In addition, the analysis should consider benefits arising from confirmation of the plan. This may include improving profitability by increasing revenue or reducing expenses and/or eliminating unprofitable products or services.

Finally, the expert needs to be aware of why the company is in bankruptcy. This could be due to external factors (e.g., increased competition or product obsolescence), internal factors (e.g., poor management or undercapitalization), or a combination of both. These factors play an important role in assessing the ability of the debtor to move out of bankruptcy, operate profitably, and pay its debts as schedule in the repayment plan.

Preparing credible feasibility projections for many debtors will present a special set of challenges based upon the COVID-19 pandemic. For many industries, and for many individual debtors, there may be a dearth of post-COVID operating information and widely varying views as to the future course of the industry or the national economy as a whole. However, it seems highly unlikely that the bankruptcy courts will, en masse, simply throw up their hands and refuse to confirm plans until better information is available to support feasibility projections. Instead, it is far more likely that the bankruptcy courts will accept projections based on a reasonable application of the best information available applying a reasonable methodology.

However, post-COVID projections must still be grounded in fact. Obviously, the expert’s problem in the post-COVID environment is to distinguish between objective fact and wishful thinking in an extremely fluid environment. In context, for most plan projections, that will mean justifying the assumptions which underlie the projections. However, there are several things that the financial or economic expert preparing the projections can do to make them as palatable as possible to the bankruptcy court.

First, the projections should incorporate the best available information and the expert should clearly testify to establish this to the bankruptcy court. There may not be a great deal of information available on post-COVID operations in each industry or with respect to a specific debtor. However, so long as the economic expert clearly explains the limitations on the available information, the bankruptcy court has little reason to reject the projections and refuse to confirm the plan. Also, pre-COVID information is not simply irrelevant. The expert may still use that information but may be required, out of necessity, to exercise some significant degree of professional judgment to apply these pre-COVID results to the present operations of the business. Potentially, the economic expert may face objections of ipse dixit[14] in some cases. In that case, the expert may be best served by admitting up-front that there is limited information available and directly explaining to the bankruptcy court that this requires the exercise of the expert’s professional judgment to translate this information into credible projections.
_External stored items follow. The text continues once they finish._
Definition in_u8 (z : Z) : Prop := 0 ≤ z ≤ u8_max.
Definition in_u32 (z : Z) : Prop := 0 ≤ z ≤ u32_max.
Definition in_u64 (z : Z) : Prop := 0 ≤ z ≤ u64_max.
Definition in_i64 (z : Z) : Prop := i64_min ≤ z ≤ i64_max.

Definition wrap32 (z : Z) : Z := z mod 2 ^ 32.

(** [a.saturating_sub(b)] on an unsigned type. *)
Definition saturating_sub (a b : Z) : Z := Z.max 0 (a - b).

(** [i64::try_from(u)] and [u64::try_from(i)]. *)
Definition i64_try_from_u64 (u : Z) : option Z := if u <=? i64_max then Some u else None.
Definition u64_try_from_i64 (i : Z) : option Z := if 0 <=? i then Some i else None.

(** ** Strings: UTF-8 byte strings; the case and whitespace functions act on ASCII *)

Definition ascii_lower (c : ascii) : ascii :=
  let n := nat_of_ascii c in
  if (Nat.leb 65 n && Nat.leb n 90)%bool then ascii_of_nat (n + 32) else c.

Definition is_ws (c : ascii) : bool :=
  let n := nat_of_ascii c in (Nat.eqb n 32 || (Nat.leb 9 n && Nat.leb n 13))%bool.

Fixpoint string_map (f : ascii → ascii) (s : string) : string :=
  match s with
  | EmptyString => EmptyString
  | String c s' => String (f c) (string_map f s')
  end.

Definition to_lowercase (s : string) : string := string_map ascii_lower s.

Fixpoint contains_char (c : ascii) (s : string) : bool :=
  match s with
  | EmptyString => false
  | String d s' => (Ascii.eqb d c || contains_char c s')%bool
  end.

Fixpoint trim_start (s : string) : string :=
  match s with
  | String c s' => if is_ws c then trim_start s' else s
  | EmptyString => EmptyString
  end.

Fixpoint trim_end (s : string) : string :=
  match s with
  | EmptyString => EmptyString
  | String c s' =>
      match trim_end s' with
      | EmptyString => if is_ws c then EmptyString else String c EmptyString
      | t => String c t
      end
  end.

Definition trim (s : string) : string := trim_end (trim_start s).

(** [s.split(c)]: always at least one part. *)
Fixpoint split_char (c : ascii) (s : string) : list string :=
  match s with
  | EmptyString => [EmptyString]
  | String d s' =>
      if Ascii.eqb d c then EmptyString :: split_char c s'
      else match split_char c s' with
           | p :: ps => String d p :: ps
           | [] => [String d EmptyString]
           end
  end.

(** [s.splitn(2, c)]: the part before the first [c], and the rest if there is one. *)
Fixpoint split_once (c : ascii) (s : string) : string * option string :=
  match s with
  | EmptyString => (EmptyString, None)
  | String d s' =>
      if Ascii.eqb d c then (EmptyString, Some s')
      else let '(a, b) := split_once c s' in (String d a, b)
  end.

Definition LF : ascii := "010"%char.
Definition CR : ascii := "013"%char.

Fixpoint strip_cr (s : string) : string :=
  match s with
  | EmptyString => EmptyString
  | String c EmptyString => if Ascii.eqb c CR then EmptyString else s
  | String c s' => String c (strip_cr s')
  end.

Fixpoint drop_last_empty (l : list string) : list string :=
  match l with
  | [] => []
  | [EmptyString] => []
  | x :: l' => x :: drop_last_empty l'
  end.

(** [s.lines()]: split at line feeds, a final empty line dropped, a carriage
    return before the line feed removed. *)
Fixpoint strip_cr_lines (l : list string) : list string :=
  match l with
  | [] => []
  | [last] => [last]
  | x :: l' => strip_cr x :: strip_cr_lines l'
  end.

Definition lines (s : string) : list string :=
  drop_last_empty (strip_cr_lines (split_char LF s)).

(** [n.to_string()] for an unsigned integer, and [str::parse] for one of
    maximum [max]: an optional plus sign, then at least one decimal digit. *)
Definition uint_to_string (z : Z) : string :=
  NilZero.string_of_uint (N.to_uint (Z.to_N z)).

Definition strip_plus (s : string) : string :=
  match s with
  | String c s' => if Ascii.eqb c "+"%char then s' else s
  | EmptyString => s
  end.

Definition parse_uint (max : Z) (s : string) : option Z :=
  match NilZero.uint_of_string (strip_plus s) with
  | Some d => let z := Z.of_N (N.of_uint d) in if z <=? max then Some z else None
  | None => None
  end.

(** ** Tactics *)

(** Split the first [match] or [if] of the goal or of a hypothesis, keeping its
    equation. *)
Ltac case_goal :=
  match goal with
  | |- context [match ?x with _ => _ end] => destruct x eqn:?
  end.

Ltac case_hyp H :=
  match type of H with
  | context [match ?x with _ => _ end] => destruct x eqn:?
  end.

Ltac split_all :=
  repeat match goal with
  | H : _ ∧ _ |- _ => destruct H
  | H : ∃ _, _ |- _ => destruct H
  | |- _ ∧ _ => split
  end.

Create HintDb himmel discriminated.

(** ** Lemmas on strings *)

Lemma ascii_lower_idemp c : ascii_lower (ascii_lower c) = ascii_lower c.
Proof. destruct c as [[] [] [] [] [] [] [] []]; reflexivity. Qed.

Lemma string_map_idemp f s :
  (∀ c, f (f c) = f c) → string_map f (string_map f s) = string_map f s.
Proof. intros Hf. induction s as [|c s IH]; simpl; [done|]. by rewrite Hf, IH. Qed.

Lemma to_lowercase_idemp s : to_lowercase (to_lowercase s) = to_lowercase s.
Proof. apply string_map_idemp, ascii_lower_idemp. Qed.

Lemma split_char_nonempty c s : split_char c s ≠ [].
Proof. destruct s as [|d s]; simpl; [done|]. repeat case_goal; done. Qed.

Lemma length_string_map f s : String.length (string_map f s) = String.length s.
Proof. induction s; simpl; congruence. Qed.

Lemma strip_plus_uint d : strip_plus (NilZero.string_of_uint d) = NilZero.string_of_uint d.
Proof. destruct d; reflexivity. Qed.

(** Printing an unsigned integer and parsing it back is the identity. *)
Lemma length_append a b : String.length (a +:+ b) = (String.length a + String.length b)%nat.
Proof. induction a as [|c a IH]; [done|]. simpl. by rewrite IH. Qed.

Lemma parse_uint_to_string max z : 0 ≤ z ≤ max → parse_uint max (uint_to_string z) = Some z.
Proof.
  intros Hz. unfold parse_uint, uint_to_string. rewrite strip_plus_uint.
  rewrite NilZero.usu.
  - rewrite DecimalN.Unsigned.of_to, Z2N.id by lia.
    destruct (Z.leb_spec z max); [done|lia].
  - intros Hn. pose proof (DecimalN.Unsigned.of_to (Z.to_N z)) as H1. rewrite Hn in H1.
    destruct (Z.to_N z) as [|p]; simpl in *; [done|].
    apply (f_equal N.of_uint) in Hn. simpl in Hn.
    pose proof (DecimalN.Unsigned.of_to (Npos p)) as H2. simpl in H2. congruence.
Qed.

Lemma parse_uint_bounds max s z : parse_uint max s = Some z → 0 ≤ z ≤ max.
Proof.
  unfold parse_uint. case_match; [|done]. case_match; [|done].
  intros [= <-]. split; [lia|]. by apply Z.leb_le.
Qed.

(** ** Lemmas on options and machine integers *)

Lemma i64_try_from_u64_Some u i : i64_try_from_u64 u = Some i ↔ u ≤ i64_max ∧ i = u.
Proof. unfold i64_try_from_u64. destruct (Z.leb_spec u i64_max); naive_solver lia. Qed.

Lemma u64_try_from_i64_Some i u : u64_try_from_i64 i = Some u ↔ 0 ≤ i ∧ u = i.
Proof. unfold u64_try_from_i64. destruct (Z.leb_spec 0 i); naive_solver lia. Qed.

Lemma wrap32_range z : in_u32 (wrap32 z).
Proof. unfold in_u32, wrap32, u32_max. pose proof (Z.mod_pos_bound z (2^32)). lia. Qed.

Lemma wrap32_small z : in_u32 z → wrap32 z = z.
Proof. unfold in_u32, wrap32, u32_max. intros. apply Z.mod_small. lia. Qed.

(** ** Lemmas on filtered lists *)

Section filters.
Context {A : Type}.
Implicit Types (l : list A) (f g : A → bool).

Lemma NoDup_map_filter {B} (h : A → B) f l :
  NoDup (h <$> l) → NoDup (h <$> List.filter f l).
Proof.
  induction l as [|x l IH]; [done|]. csimpl. rewrite NoDup_cons. intros [Hx Hl].
  destruct (f x); csimpl; [|auto]. apply NoDup_cons. split; [|auto].
  contradict Hx. apply list_elem_of_fmap in Hx as (y & E & Hy). apply list_elem_of_fmap.
  exists y. split; [done|]. apply list_elem_of_In in Hy. apply filter_In in Hy as [Hy _].
  by apply list_elem_of_In.
Qed.

Lemma elem_of_bfilter f l x : x ∈ List.filter f l ↔ x ∈ l ∧ f x = true.
Proof. rewrite !list_elem_of_In. apply filter_In. Qed.

Lemma NoDup_map_inj {B} (h : A → B) l x y :
  NoDup (h <$> l) → x ∈ l → y ∈ l → h x = h y → x = y.
Proof.
  induction l as [|z l IH]; [by rewrite elem_of_nil|]. csimpl. rewrite NoDup_cons, !elem_of_cons.
  intros [Hz Hl] [->|Hx] [->|Hy] E; auto.
  - destruct Hz. apply list_elem_of_fmap. eauto.
  - destruct Hz. apply list_elem_of_fmap. eauto.
Qed.

(** A list with no duplicates under [h], filtered by a test that pins [h], has
    at most one element. *)
Lemma filter_unique {B} (h : A → B) f l b :
  NoDup (h <$> l) → (∀ x, x ∈ l → f x = true → h x = b) → (length (List.filter f l) ≤ 1)%nat.
Proof.
  intros Hnd Hf. pose proof (NoDup_map_filter h f l Hnd) as Hn.
  assert (∀ x, x ∈ List.filter f l → h x = b) as Hb.
  { intros x [Hx Hfx]%elem_of_bfilter. auto. }
  revert Hn Hb. generalize (List.filter f l). intros [|x [|y l']] Hn Hb; simpl; try lia.
  exfalso. csimpl in *. apply NoDup_cons in Hn as [Hn _]. apply Hn.
  rewrite (Hb x), (Hb y) by set_solver. set_solver.
Qed.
The commitment, strength, and expertise of management is a recognized factor to consider in a feasibility analysis.[15] In many cases, the financial or economic expert may wish to lean on the strength and expertise of management as support for the projections. In addition, the input of management will be a valuable tool to allow the expert to translate limited post-COVID information into credible projections. While management may have its own biases and baggage, management also likely has the best available skills to guide and backstop the expert’s exercise of professional judgment in order to ensure that the projections are well grounded in objective fact. This may be especially helpful where management has a good track record and the bankruptcy filing was caused by COVID-19 related factors as opposed to mismanagement.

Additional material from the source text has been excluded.